I don't understand why it needs the generic args in this instance - I rarely have to specify the generic type when using map for example.
CodePudding user response:
You defined a generic type without default values.
MyTuple has no meaning without its 2 generic parameter.
type MyTuple<A = number, B = string> = [A, B]
const thing1: MyTuple = [20, 'hello']
This example works for example, but it's probably not what you were loooking for.
CodePudding user response:
Type parameters for generic types like MyTuple<A, B> do not get inferred by the compiler.
There was a request for this ability in microsoft/TypeScript#30120, which was closed as a duplicate of the longstanding open feature request at microsoft/TypeScript#26242. Maybe in some future version of TypeScript you could write const thing1: MyTuple<infer, infer> = [20, 'hello'] and it would work how you want. But for now (TS4.7 and below) this isn't possible.

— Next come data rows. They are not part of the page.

Lemma release_channel_ok q c : wf q -> Forall (fun s => channel s <> c) (sleepers q) -> step_ok q [] (release_channel c q).
Proof.
  intros [H1 H2 H3 H4 H5 H6 H7] Hc. constructor; cbn; try lia; try done; [|rewrite Z.sub_diag; cbn; by rewrite !app_nil_r|set_solver].
  constructor; cbn; auto; [|set_solver]. rewrite List.Forall_forall in *. intros s Hs.
  specialize (H5 s Hs). specialize (Hc s Hs). set_solver.
Qed.

Lemma park_ok r q : wf q -> step_ok q [] (fst (park r q)).
Proof.
  intros H. unfold park. destruct (is_channel_live q (q_channel r)) eqn:El; cbn [negb]; [|by apply step_ok_refl].
  destruct (Z.ltb_spec i64_max (next_waiter q)); [by apply step_ok_refl|].
  destruct H as [H1 H2 H3 H4 H5 H6 H7]. apply bool_decide_eq_true in El.
  assert (Hnew : forall s : Sleeper T, id s = next_waiter q -> bt_insert s (sleepers q) = sleepers q ++ [s]).
  { intros s Hs. apply bt_insert_last. eapply Forall_impl; [exact H2|]. cbn. lia. }
  cbn [fst]. rewrite Hnew by done. constructor; cbn [sleepers next_waiter next_generation live_channels map]; try lia; auto.
  - constructor; cbn [sleepers next_waiter next_generation live_channels deadlines]; auto; try lia.
    + rewrite map_app. apply StronglySorted_app. split; [|by split; repeat constructor].
      intros x y Hx Hy. cbn in Hy. apply list_elem_of_singleton in Hy as ->.
      apply list_elem_of_In, in_map_iff in Hx as (s & <- & Hs). apply (proj1 (List.Forall_forall _ _) H2 s Hs).
    + apply Forall_app. split; [eapply Forall_impl; [exact H2|]; cbn; lia | repeat constructor; cbn; lia].
    + apply Forall_app. split; [|constructor; [|constructor]].
      * eapply Forall_impl; [exact H3|]. cbn. intros s Hs d Hd. destruct (q_deadline r); [apply heap_push_in; right|]; auto.
      * cbn. intros d ->. apply heap_push_in. by left.
    + destruct (q_deadline r); [by apply heap_push_sorted | done].
    + apply Forall_app. split; [done | by repeat constructor].
  - rewrite map_app. cbn [map id app]. rewrite app_nil_r. replace (next_waiter q + 1 - next_waiter q) with 1 by lia. done.
Qed.

Lemma get_filter l i s : StronglySorted Z.lt (map id l) -> bt_get i l = Some s ->
  [s] ≡ₚ List.filter (fun x => id x =? i) l.
Proof.
  intros Hl [Hin <-]%bt_get_Some. rewrite (filter_perm _ _ _ (bt_remove_perm l s Hl Hin)). cbn [List.filter].
  rewrite Z.eqb_refl. unfold bt_remove. rewrite filter_and.
  rewrite filter_none; [done|]. intros x _. by destruct (id x =? id s).
Qed.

On the other hand, type parameters for generic functions do get inferred by the compiler when you call them (like the map() method on arrays, for example). This means you can work around your issue by creating a generic helper identity function:
type MyTuple<A, B> = [A, B]
const myTuple = <A, B>(t: MyTuple<A, B>) => t;
And instead of writing const x: MyTuple<XXX,YYY> = y, you write const x = myTuple(y):
const thing1 = myTuple([20, 'hello']);
// const thing1: MyTuple<number, string>
Now thing1 has been inferred as being type MyTuple<number, string> as desired. It might not be optimal to have this no-op function, but it's the closest we can get to what you want for now.